Data items »

◆ ◆ ◆ ◆

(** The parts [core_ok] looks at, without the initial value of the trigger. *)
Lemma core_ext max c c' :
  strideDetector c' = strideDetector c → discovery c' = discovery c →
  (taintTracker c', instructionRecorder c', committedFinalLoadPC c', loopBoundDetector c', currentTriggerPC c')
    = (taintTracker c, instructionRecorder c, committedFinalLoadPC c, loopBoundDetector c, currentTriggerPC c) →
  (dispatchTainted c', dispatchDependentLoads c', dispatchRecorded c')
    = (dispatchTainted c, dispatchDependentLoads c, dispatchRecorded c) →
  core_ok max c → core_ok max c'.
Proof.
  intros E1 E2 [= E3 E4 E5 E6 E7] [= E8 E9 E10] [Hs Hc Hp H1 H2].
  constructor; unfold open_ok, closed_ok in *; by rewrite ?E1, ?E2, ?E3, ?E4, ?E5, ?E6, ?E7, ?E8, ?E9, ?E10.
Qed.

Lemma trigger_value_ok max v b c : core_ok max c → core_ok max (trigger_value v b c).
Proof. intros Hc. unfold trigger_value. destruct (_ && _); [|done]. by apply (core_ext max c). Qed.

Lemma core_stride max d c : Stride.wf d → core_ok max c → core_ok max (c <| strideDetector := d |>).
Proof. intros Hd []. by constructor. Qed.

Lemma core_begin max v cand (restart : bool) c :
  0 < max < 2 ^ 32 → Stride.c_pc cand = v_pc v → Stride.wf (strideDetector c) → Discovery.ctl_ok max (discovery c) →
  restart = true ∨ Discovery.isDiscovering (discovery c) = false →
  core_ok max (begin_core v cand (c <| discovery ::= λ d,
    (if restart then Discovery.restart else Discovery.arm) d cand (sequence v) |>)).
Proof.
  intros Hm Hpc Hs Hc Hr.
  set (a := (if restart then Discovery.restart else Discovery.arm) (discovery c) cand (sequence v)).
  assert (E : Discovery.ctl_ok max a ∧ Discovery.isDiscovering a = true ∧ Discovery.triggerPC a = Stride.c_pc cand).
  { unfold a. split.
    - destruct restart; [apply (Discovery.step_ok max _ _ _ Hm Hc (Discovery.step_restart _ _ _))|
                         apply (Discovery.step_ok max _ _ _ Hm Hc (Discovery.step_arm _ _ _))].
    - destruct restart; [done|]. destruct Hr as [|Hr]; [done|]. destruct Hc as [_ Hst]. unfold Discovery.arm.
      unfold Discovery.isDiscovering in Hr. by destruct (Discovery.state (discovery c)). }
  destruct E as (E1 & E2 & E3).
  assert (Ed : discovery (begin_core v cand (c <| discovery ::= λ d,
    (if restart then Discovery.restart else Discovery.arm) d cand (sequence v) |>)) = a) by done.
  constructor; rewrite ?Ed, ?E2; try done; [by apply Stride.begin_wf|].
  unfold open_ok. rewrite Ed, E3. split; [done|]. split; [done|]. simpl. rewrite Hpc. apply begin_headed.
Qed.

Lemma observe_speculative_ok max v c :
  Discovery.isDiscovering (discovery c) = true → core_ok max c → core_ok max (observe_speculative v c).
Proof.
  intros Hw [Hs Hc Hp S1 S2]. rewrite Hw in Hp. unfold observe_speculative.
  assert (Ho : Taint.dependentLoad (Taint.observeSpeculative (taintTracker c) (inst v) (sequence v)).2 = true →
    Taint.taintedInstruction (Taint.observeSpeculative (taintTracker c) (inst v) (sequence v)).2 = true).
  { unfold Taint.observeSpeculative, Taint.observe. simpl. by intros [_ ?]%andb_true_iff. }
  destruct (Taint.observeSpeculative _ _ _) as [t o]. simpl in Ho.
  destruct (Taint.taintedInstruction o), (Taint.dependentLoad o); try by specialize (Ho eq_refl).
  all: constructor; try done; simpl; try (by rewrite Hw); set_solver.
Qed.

◆ ◆ ◆ ◆

Your objective »
The answer must hold exactly the lines of the entries above, from the first line through the line that contains "assert (Ed : discovery", and no others.

Solution below »
(** The parts [core_ok] looks at, without the initial value of the trigger. *)
Lemma core_ext max c c' :
  strideDetector c' = strideDetector c → discovery c' = discovery c →
  (taintTracker c', instructionRecorder c', committedFinalLoadPC c', loopBoundDetector c', currentTriggerPC c')
    = (taintTracker c, instructionRecorder c, committedFinalLoadPC c, loopBoundDetector c, currentTriggerPC c) →
  (dispatchTainted c', dispatchDependentLoads c', dispatchRecorded c')
    = (dispatchTainted c, dispatchDependentLoads c, dispatchRecorded c) →
  core_ok max c → core_ok max c'.
Proof.
  intros E1 E2 [= E3 E4 E5 E6 E7] [= E8 E9 E10] [Hs Hc Hp H1 H2].
  constructor; unfold open_ok, closed_ok in *; by rewrite ?E1, ?E2, ?E3, ?E4, ?E5, ?E6, ?E7, ?E8, ?E9, ?E10.
Qed.

Lemma trigger_value_ok max v b c : core_ok max c → core_ok max (trigger_value v b c).
Proof. intros Hc. unfold trigger_value. destruct (_ && _); [|done]. by apply (core_ext max c). Qed.

Lemma core_stride max d c : Stride.wf d → core_ok max c → core_ok max (c <| strideDetector := d |>).
Proof. intros Hd []. by constructor. Qed.

Lemma core_begin max v cand (restart : bool) c :
  0 < max < 2 ^ 32 → Stride.c_pc cand = v_pc v → Stride.wf (strideDetector c) → Discovery.ctl_ok max (discovery c) →
  restart = true ∨ Discovery.isDiscovering (discovery c) = false →
  core_ok max (begin_core v cand (c <| discovery ::= λ d,
    (if restart then Discovery.restart else Discovery.arm) d cand (sequence v) |>)).
Proof.
  intros Hm Hpc Hs Hc Hr.
  set (a := (if restart then Discovery.restart else Discovery.arm) (discovery c) cand (sequence v)).
  assert (E : Discovery.ctl_ok max a ∧ Discovery.isDiscovering a = true ∧ Discovery.triggerPC a = Stride.c_pc cand).
  { unfold a. split.
    - destruct restart; [apply (Discovery.step_ok max _ _ _ Hm Hc (Discovery.step_restart _ _ _))|
                         apply (Discovery.step_ok max _ _ _ Hm Hc (Discovery.step_arm _ _ _))].
    - destruct restart; [done|]. destruct Hr as [|Hr]; [done|]. destruct Hc as [_ Hst]. unfold Discovery.arm.
      unfold Discovery.isDiscovering in Hr. by destruct (Discovery.state (discovery c)). }
  destruct E as (E1 & E2 & E3).
  assert (Ed : discovery (begin_core v cand (c <| discovery ::= λ d,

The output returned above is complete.